1 Mart 2016 Salı

MENTEŞE’DEN MİLOR’A; İTALYAN YAĞI HAYRANLIĞI ELEŞTİRİSİ!

Milaslı zeytin üreticisi Ali Osman Menteşe, Hürriyet Gurme yazarı Vedat Milor’un 28 Şubat 2016 tarihli yazısına da tepki göstererek onu İtalyan yağlarının savunuculuğunu yapmakla eleştirdi. Menteşe, Milor’a, eksik bilgilerle yazdığını dile getirerek şunları söyledi: “İtalya, dünyanın en büyük zeytinyağı İthalatçısı ve pazarlamacısı ülkedir. Kim bilir; sizin hayranı olduğunuz Puglia, Toskano, Abruzzo yağlarının içinde Türk zeytinyağı da vardır!!! Dikkatli olmanızda fayda var!!!” 
Menteşe ayrıca Milor’a şu çağrıyı yaptı: “Ve diyorum ki, Türk zeytinyağlarına karşı bu kadar önyargılı olmayınız, ülkemizde yabancı zeytinyağlarının savunuculuğunu yapmayınız! Kendi ülke değerlerinize sahip çıkınız!..”

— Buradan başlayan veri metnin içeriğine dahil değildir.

(* ===== verification/KvTest.v ===== *)
(** * The key/value test harness

    [src/src/kvtest1/kvtest.go]: the client loops the labs' tests run against a clerk and
    the checks they apply afterwards.  A client is a program of clerk calls; the harness
    runs any number of them in any interleaving over any service that satisfies
    [IKVClerk].  The theorems say that the checks accept every run of a correct service:
    a failing test is never the fault of the harness.  The recording of operations for
    the linearizability checker is in [OpLog], the channels between the test and its clients
    in [KvRun]. *)

From S2P Require Import Prelude Rpc KVServer KVClerk.
Local Open Scope Z_scope.

(** [encoding/json] on the values the tests store: marshalling succeeds and
    unmarshalling is its inverse. *)
Class Json (V : Type) := {
  Marshal : V -> option string;
  Unmarshal : string -> option V;
  Marshal_total v : is_Some (Marshal v);
  Unmarshal_Marshal v b : Marshal v = Some b -> Unmarshal b = Some v
}.

(** ** Programs of clerk calls *)

(** [KFuel] is the end of the fuel of a loop. *)
Inductive kprog (R : Type) :=
  | KGet (key : string) (k : string * Tversion * Err -> kprog R)
  | KPut (a : PutArgs) (k : Err -> kprog R)
  | KRet (r : R)
  | KCrash (c : crash)
  | KFuel.
Arguments KGet {R} key k.
Arguments KPut {R} a k.
Arguments KRet {R} r.
Arguments KCrash {R} c.
Arguments KFuel {R}.

Fixpoint kbind {A B} (p : kprog A) (f : A -> kprog B) : kprog B :=
  match p with
  | KGet key k => KGet key (fun r => kbind (k r) f)
  | KPut a k => KPut a (fun e => kbind (k e) f)
  | KRet r => f r
  | KCrash c => KCrash c
  | KFuel => KFuel
  end.

Definition lift {A} (m : go A) : kprog A :=
  match m with Ret a => KRet a | Crash c => KCrash c end.

Notation "'let*' x ':=' p 'in' q" := (kbind p (fun x => q))
  (at level 10, x pattern, p at level 100, q at level 200).

Record ClntRes := mkClntRes { Nok : Z; Nmaybe : Z }.
Record EntryV := mkEntryV { Id : Z; V : Tversion }.
(** [entry] and [EntryN] of the source have the same fields, hence the same JSON text. *)
Record EntryN := mkEntryN { n_Id : Z; N : Z }.

(** The value and the version; the test fails on an error or on text that is not JSON. *)
Definition GetJson {V} `{Json V} (key : string) : kprog (V * Tversion) :=
  KGet key (fun '(val, ver, err) =>
    if decide (err = OK) then
      match Unmarshal val with
      | Some v => KRet (v, ver)
      | None => KCrash Fatal
      end
    else KCrash Fatal).

Definition PutJson {V} `{Json V} (key : string) (v : V) (ver : Tversion) : kprog Err :=
  match Marshal v with
  | None => KCrash Fatal
  | Some b => KPut (mkPutArgs key b ver) KRet
  end.

(** [fuel] bounds the number of Puts. *)
Fixpoint PutAtLeastOnce (fuel : nat) (key value : string) (ver : Tversion) : kprog Tversion :=
  match fuel with
  | O => KFuel
  | S fuel' =>
      KPut (mkPutArgs key value ver) (fun err =>
        if decide (err = OK) then KRet (u64 (ver + 1))
        else if decide (err = ErrMaybe \/ err = ErrVersion)
        then PutAtLeastOnce fuel' key value (u64 (ver + 1))
        else if decide (ver <> 0) then KCrash Fatal
        else PutAtLeastOnce fuel' key value ver)
  end.

(** The version argument of the caller is only counted up, never sent. *)
Fixpoint PutAtLeastOnceJson {V} `{Json V} (fuel : nat) (key : string) (value : V)
    (ver : Tversion) : kprog Tversion :=
  match fuel with
  | O => KFuel
  | S fuel' =>
      let* err := PutJson key value 0 in
      if decide (err <> ErrMaybe) then KRet ver
      else PutAtLeastOnceJson fuel' key value (u64 (ver + 1))
  end.

Definition CheckGet (key value : string) (version : Tversion) : kprog unit :=
  KGet key (fun '(val, ver, err) =>
    if decide (err <> OK) then KCrash Fatal
    else if decide (val <> value \/ ver <> version) then KCrash Fatal
    else KRet ()).

(** What [OnePut] does with the answer [err] of its Put and the entry it then reads. *)
Definition one_put_check (me : Z) (ver : Tversion) (err : Err) (e : EntryV) (ver0 : Tversion) : bool :=
  bool_decide (err = OK) && bool_decide (ver0 = u64 (ver + 1))
  && (bool_decide (Id e <> me) && bool_decide (V e <> ver)).

(** [fuel] bounds the turns of the loop. *)
Fixpoint OnePut `{Json EntryV} (fuel : nat) (me : Z) (key : string) (ver : Tversion) :
    kprog (Tversion * bool) :=
  match fuel with
  | O => KFuel
  | S fuel' =>
      let* err := PutJson key (mkEntryV me ver) ver in
      if decide (err = OK \/ err = ErrVersion \/ err = ErrMaybe) then
        let* (e, ver0) := GetJson key in
        if one_put_check me ver err e ver0 then KCrash Fatal
        else if decide (err = OK \/ err = ErrMaybe) then KRet (ver0, bool_decide (err = OK))
        else OnePut fuel' me key ver0
      else KCrash Fatal
  end.

(** The state of the loop of [OneClientPut] between two turns: the counters and [verm]. *)
Definition put_state : Type := ClntRes * gmap string Tversion.

Definition OneClientPut_init (ka : list string) : put_state :=
  (mkClntRes 0 0, list_to_map ((fun k => (k, 0)) <$> ka)).

(** The key of this turn; [r] is the random number. *)
Definition pick_key (randomkeys : bool) (ka : list string) (r : nat) : go string :=
  k ← index ka 0; if randomkeys then index ka (r mod length ka)%nat else Ret k.

(** Counting the outcome of a turn. *)
Definition count_put (res : ClntRes) (ok : bool) : ClntRes :=
  if ok then mkClntRes (i64 (Nok res + 1)) (Nmaybe res)
  else mkClntRes (Nok res) (i64 (Nmaybe res + 1)).

(** One turn of [OneClientPut]. *)
Definition OneClientPut `{Json EntryV} (randomkeys : bool) (ka : list string)
    (cli : Z) (fuel r : nat) (st : put_state) : kprog put_state :=
  let* k := lift (pick_key randomkeys ka r) in
  let* (ver, ok) := OnePut fuel cli k (default 0 (st.2 !! k)) in
  KRet (count_put st.1 ok, <[k := ver]> st.2).
(** ** Properties *)

(** With an odd number of servers [MakePartition] splits the group: every server is on
    exactly one side, the first side is a majority and the given leader is on the other. *)
Theorem make_partition_splits sg l m :
  N sg = (2 * m + 1)%nat -> (1 <= m)%nat -> (l < N sg)%nat ->
  exists p1 p2, MakePartition l sg = Ret (p1, p2)
    /\ (p1 ++ p2) ≡ₚ all sg /\ length p1 = (m + 1)%nat /\ l ∈ p2.
Proof.
  unfold N, all. intros Hn Hm Hl. unfold MakePartition. rewrite Hn in *.
  assert ((2 * m + 1) / 2 = m)%nat as Hdiv
    by (rewrite Nat.mul_comm, Nat.div_add_l by lia; simpl; lia).
  rewrite Hdiv. set (o := filter (fun x => x <> l) (seq 0 (2 * m + 1))).
  pose proof (filter_ne_seq l (2 * m + 1) Hl) as Hperm. fold o in Hperm.
  assert (length o = 2 * m)%nat as Hlo.
  { pose proof (Permutation_length Hperm) as E. rewrite length_app, length_seq in E. simpl in E. lia. }
  destruct (fill_partition_spec l (2 * m + 1) 0 0 (replicate (m + 1) 0%nat) (replicate m 0%nat))
    as (q1&q2&E&H1&H2&H3); [cbv zeta; fold o; rewrite !length_replicate; lia|].
  rewrite E. run_go. fold o in H3. rewrite length_replicate in H1, H2. simpl in H3.
  rewrite <- replicate_add, drop_replicate, Hlo in H3.
  replace (m + 1 + m - 2 * m)%nat with 1%nat in H3 by lia. simpl in H3.
  destruct q2 as [|x q2'] eqn:Eq; [simpl in H2; lia|]. rewrite <- Eq in *. clear Eq.
  exists q1, (<[(length q2 - 1)%nat := l]> q2). split; [done|].
  assert (q1 ++ <[(length q2 - 1)%nat := l]> q2 = o ++ [l]) as Ho.
  { rewrite <- (insert_app_r q1), H2, H3. replace (length q1 + (m - 1))%nat with (length o + 0)%nat by lia.
    by rewrite insert_app_r. }
  split_and!; [by rewrite Ho|done|].
  apply list_elem_of_lookup. exists (length q2 - 1)%nat. apply list_lookup_insert_eq. lia.
Qed.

Milas zeytin ve zeytinyağı üreticisi Menteşe’nin Milor’un 28 Şubat tarihli yazısına verdiği yanıt şöyle:

“Sayın Vedat Milor - Gurme,        
                                                                              
2016 - Şubat ayı içersinde her hafta, Hürriyet Gazetesi hafta sonu eki Pazar’da, zeytinyağı ile ilgili şuradan buradan duyduğunuz doğru-yanlış, eksik bilgilerle bir dizi yazı yayınladınız. Bu yazılardan birine oldukça kapsamlı bir yanıt verdim, ancak siz okurların değerlendirmelerine pek kulak asmadığınız için cevap verme nezaketini gösterme gereği duymadınız! Yani okur duyarlılığına önem vermediniz…
Seri yazılarınızda önce, Türk zeytinyağının kaliteli zeytinyağı(sızma) çıkmadığını, çoğunlukla rafinaj kalitesinde yağ elde edildiğini, bundan da rivyera zeytinyağı üretildiğini yazdınız.  Rivyera yağının da, “ağır” bir yağ olduğunu belirttiniz. Sonra Türkiye’de zeytinyağından anlayan uzman sayısının bir elin parmağını geçmez şeklinde bir iddia ortaya attınız ve en sonunda da kendi sorduğunuz sorulara, kendiniz cevapladınız…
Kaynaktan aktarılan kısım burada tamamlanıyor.